Write out again, please, the records below from the first line to the line holding "- now rewrite decide_True.", inclusive, and nothing else.

■ **Saved data entries**

__________________________________________________

(** X3. The four totals of the summary in closed form: the revenue is the
    sum of the prices of the shipped rows whose price is read; the tax of a
    row is added only when its price is read, its shipping price only when
    price and tax are both read; the items are the sum of the quantities
    that are read, over all rows. *)
Theorem summary_totals_closed_form (orders : list order) :
  let summary := get_summary orders in
  (Summary.total_revenue summary == sum_Q shipped_price orders)%Q /\
  (Summary.total_tax summary == sum_Q tax_of orders)%Q /\
  (Summary.total_shipping summary == sum_Q shipping_of orders)%Q /\
  Summary.total_items_sold summary = sum_Z quantity_of orders.
Proof.
  simpl. unfold AmazonOrdersAnalyzer.get_summary.
  destruct (summary_loop_totals orders (Summary.init (length orders)))
    as (Hr & Ht & Hs & Hi).
  simpl in *. split_and!.
  - rewrite Hr. ring.
  - rewrite Ht. ring.
  - rewrite Hs. ring.
  - rewrite Hi. lia.
Qed.

(** ** The product table, continued *)

Lemma product_entry_step_fields o sku p :
  let p' := product_entry_step o sku (get o "order-status" EmptyString) p in
  Product.orders_count p' = S (Product.orders_count p) /\
  Product.total_quantity p' = (Product.total_quantity p + quantity_of o)%Z /\
  (Product.total_revenue p' == Product.total_revenue p + shipped_price o)%Q /\
  Product.name p' =
    if Text.truthy (Product.name p) then Product.name p
    else get o "product-name" "N/A".
Proof.
  unfold AmazonOrdersAnalyzer.product_entry_step, product_quantity,
    product_revenue, AmazonOrdersAnalyzer.shipped_price, Rows.quantity_of.
  case_inputs; run_try; split_and!; try reflexivity; try lia; ring.
Qed.

Lemma products_step_od_get products o k :
  od_get Product.zero k (products_step products o) =
  if product_key (sku_of o) && String.eqb (sku_of o) k
  then product_entry_step o k (get o "order-status" EmptyString)
         (od_get Product.zero k products)
  else od_get Product.zero k products.
Proof.
  unfold AmazonOrdersAnalyzer.products_step, product_key, sku_of.
  destruct (negb (Text.truthy _) || _); simpl; [reflexivity|].
  rewrite od_get_od_alter.
  destruct (String.eqb_spec (get o "sku" "Unknown") k) as [->|Hne].
  - now rewrite decide_True.
  - now rewrite decide_False.
Qed.

Lemma products_table_keys orders k :
  k ∈ (products_table orders).*1 <->
  product_key k = true /\ exists o, o ∈ orders /\ sku_of o = k.
Proof.
  unfold AmazonOrdersAnalyzer.products_table.
  apply (foldl_prefix_invariant (fun l (T : list (string * Product.t)) =>
    k ∈ T.*1 <-> product_key k = true /\ exists o, o ∈ l /\ sku_of o = k)).
  - split; [intros H; now apply elem_of_nil in H|].
    intros [_ (o & H & _)]. now apply elem_of_nil in H.
  - intros l T o IH. rewrite products_step_keys.
    assert (Hsnoc : (exists o', o' ∈ l ++ [o] /\ sku_of o' = k) <->
                    (exists o', o' ∈ l /\ sku_of o' = k) \/ sku_of o = k).
    { split.
      - intros (o' & [H|H%list_elem_of_singleton]%elem_of_app & Hk);
          [left; eauto|right; congruence].
      - intros [(o' & H & Hk)|Hk].
        + exists o'. split; [apply elem_of_app; now left|exact Hk].
        + exists o. split; [apply elem_of_app; right; constructor|exact Hk]. }
    rewrite Hsnoc. clear Hsnoc.
    destruct (product_key (sku_of o)) eqn:Hkey.
    + destruct (decide (sku_of o ∈ T.*1)) as [Hin|Hin].
      * rewrite IH. split; [intros [? ?]; auto|].
        intros [Hk [H|H]]; [auto|]. subst k. now apply IH.
      * rewrite elem_of_app, list_elem_of_singleton, IH. split.
        -- intros [[? ?]| ->]; auto.
        -- intros [Hk [H|H]]; auto.
    + rewrite IH. split; [intros [? ?]; auto|].
      intros [Hk [H|H]]; [auto|]. congruence.
Qed.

__________________________________________________

■ **Result of this task**
(** X3. The four totals of the summary in closed form: the revenue is the
    sum of the prices of the shipped rows whose price is read; the tax of a
    row is added only when its price is read, its shipping price only when
    price and tax are both read; the items are the sum of the quantities
    that are read, over all rows. *)
Theorem summary_totals_closed_form (orders : list order) :
  let summary := get_summary orders in
  (Summary.total_revenue summary == sum_Q shipped_price orders)%Q /\
  (Summary.total_tax summary == sum_Q tax_of orders)%Q /\
  (Summary.total_shipping summary == sum_Q shipping_of orders)%Q /\
  Summary.total_items_sold summary = sum_Z quantity_of orders.
Proof.
  simpl. unfold AmazonOrdersAnalyzer.get_summary.
  destruct (summary_loop_totals orders (Summary.init (length orders)))
    as (Hr & Ht & Hs & Hi).
  simpl in *. split_and!.
  - rewrite Hr. ring.
  - rewrite Ht. ring.
  - rewrite Hs. ring.
  - rewrite Hi. lia.
Qed.

(** ** The product table, continued *)

Lemma product_entry_step_fields o sku p :
  let p' := product_entry_step o sku (get o "order-status" EmptyString) p in
  Product.orders_count p' = S (Product.orders_count p) /\
  Product.total_quantity p' = (Product.total_quantity p + quantity_of o)%Z /\
  (Product.total_revenue p' == Product.total_revenue p + shipped_price o)%Q /\
  Product.name p' =
    if Text.truthy (Product.name p) then Product.name p
    else get o "product-name" "N/A".
Proof.
  unfold AmazonOrdersAnalyzer.product_entry_step, product_quantity,
    product_revenue, AmazonOrdersAnalyzer.shipped_price, Rows.quantity_of.
  case_inputs; run_try; split_and!; try reflexivity; try lia; ring.
Qed.

Lemma products_step_od_get products o k :
  od_get Product.zero k (products_step products o) =
  if product_key (sku_of o) && String.eqb (sku_of o) k
  then product_entry_step o k (get o "order-status" EmptyString)
         (od_get Product.zero k products)
  else od_get Product.zero k products.
Proof.
  unfold AmazonOrdersAnalyzer.products_step, product_key, sku_of.
  destruct (negb (Text.truthy _) || _); simpl; [reflexivity|].
  rewrite od_get_od_alter.
  destruct (String.eqb_spec (get o "sku" "Unknown") k) as [->|Hne].
  - now rewrite decide_True.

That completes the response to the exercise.